Природа втайне ищет путь, на котором можно отыскать Бога.
Беатриса Латинович не помнила родителей. Дни ее самого раннего детства походили на листы неисписанной бумаги. Порой на них попадалось лишь незначительное пятно чернил. Беатриса не могла вспомнить, описать словами и в точности объяснить людям, как, каким путем она оказалась в равнинной земле меж реками. Внезапно очутившись в этой непроходимой местности на краю света, почти непроходимой зимой из-за грязи, а летом от пыли, она не умела объяснить тамошним жителям, откуда она прибыла, из какой части света. Она не знала ни своего имени, ни происхождения.
Беатрис была словно внезапным вихрем стихийного бедствия перенесена из одного места в другое. Так, как перемещаются облака. На километры раасстояния. Через горы, равнины, большие реки и моря.
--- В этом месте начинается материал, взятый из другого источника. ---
Definition run (w : World) (pass : nat) (state : ResearchState) : Update :=
  match llm_insight w pass with
  | Ok result =>
      let insights :=
        {| i_hypotheses := default [] (ir_hypotheses result);
           i_trends := default [] (ir_trends result);
           i_key_patterns := default [] (ir_key_patterns result);
           i_implications := default [] (ir_implications result);
           i_further_questions := default [] (ir_further_questions result) |} in
      set_insights insights
        (set_status ("Generated " +:+ pretty (length (i_hypotheses insights))
                     +:+ " hypotheses and "
                     +:+ pretty (length (i_trends insights)) +:+ " trends")
           no_update)
  | Raise e =>
      set_insights
        {| i_hypotheses := []; i_trends := []; i_key_patterns := [];
           i_implications := ["Insight generation encountered an error: " +:+ e];
           i_further_questions :=
             ["What are the main factors driving this topic?";
              "What are experts predicting for the near future?"] |}
        (set_status ("Insight error: " +:+ str_prefix 100 e)
           (set_errors (errors state ++ ["Insights: " +:+ e]) no_update))
  end.

End InsightAgent.

(** ** agents/report_agent.py *)

Module ReportAgent.

Definition sources_cited (sources : list SourceDocument) : list (string * string) :=
  map (fun s => (title s, url s)) sources.

(** One entry of the fallback report's [key_findings], for a finding of
    the documented shape; [key_finding] below is the same computation on
    the value as it is stored. *)
Definition fallback_finding (f : Finding) : json :=
  JObj [("finding", JStr (default "" (f_claim f)));
        ("confidence", JInt 50);
        ("sources_count", JInt (len (default [] (f_source_indices f))))].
Неоспоримо, что Беатриса появилась в равнинной земле меж реками непосредственно после посещения царем Карлом VI Габсбургским этой части царства, которая была присоединена к нему по условиям Пожаревацкого мира с Тимишоарой, областью Срема, частью Боснии, Влашской земли до Олта, и оттого пошли слухи о ее царственном происхождении.
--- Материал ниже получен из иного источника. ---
(** * arcopa: a lazy, ambiguity-preserving argument parser

    A shallow embedding of [arg_parse_base.py] and [arg_parse.py].

    - Python strings are lists of characters ([str]); characters are the
      code points below 256.
    - A generator is the list of values it yields together with the way it
      stops: normally, by raising, or (only for the unbounded recursion of
      [ZeroOrMore.traverse]) by exhausting the recursion budget.
    - The functions handed to [Transform] are total functions on converted
      values.
    - [int] refuses a literal of more than [int_max_str_digits] digits
      with [ValueError], the default of CPython 3.11 and later. *)

From Stdlib Require Import Ascii String.
From Stdlib Require Import List ZArith Lia Bool Arith.
Import ListNotations.

Set Implicit Arguments.
Set Warnings "-register-all".

(** ** Strings *)

Definition str := list ascii.

Definition lit (s : string) : str := list_ascii_of_string s.

(** [s.startswith(p)] *)
Fixpoint startswith (p s : str) : bool :=
  match p, s with
  | [], _ => true
  | a :: p', b :: s' => Ascii.eqb a b && startswith p' s'
  | _ :: _, [] => false
  end.

(** Length of the longest prefix whose characters all satisfy [p]: the
    span of a greedy [p*]. *)
Fixpoint span (p : ascii -> bool) (s : str) : nat :=
  match s with
  | c :: s' => if p c then S (span p s') else 0
  | [] => 0
  end.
По совершенному крою платьев, украшениях на руках, большому кожаному чемодану и мешочку с золотыми слитками, висевшему на поясе Беатрисы, местные власть предержащие предположили, что она из состоятельной семьи и что не без причины направлена из Вены в равнинную землю меж реками. Другие полагали, что она находится под защитой Священного престола – папы и Римской курии. Третьи верили, что Беатриса исполняет дьявольскую миссию, четвертые – что она состоит в шпионской службе русского царя. Пятые связывали ее с сектой убийц – асассинов из крепости Аламут и даже утверждали, будто Беатриса, переодетая дервишем, убила Низама аль-Мука, правителя царства сельджуков, – их не смущало то, что с этого дерзкого покушения прошло уже несколько веков. Седьмые, восьмые, одиннадцатые, подчиняясь неподвластной разуму гонке воображения, представляли себе ее странные, невероятные роли и близкую связь со многими сильными мира сего – земли или неба, воды и пламени, воздуха и земли, – со всеми, кого боялись эти глупые, необразованные люди.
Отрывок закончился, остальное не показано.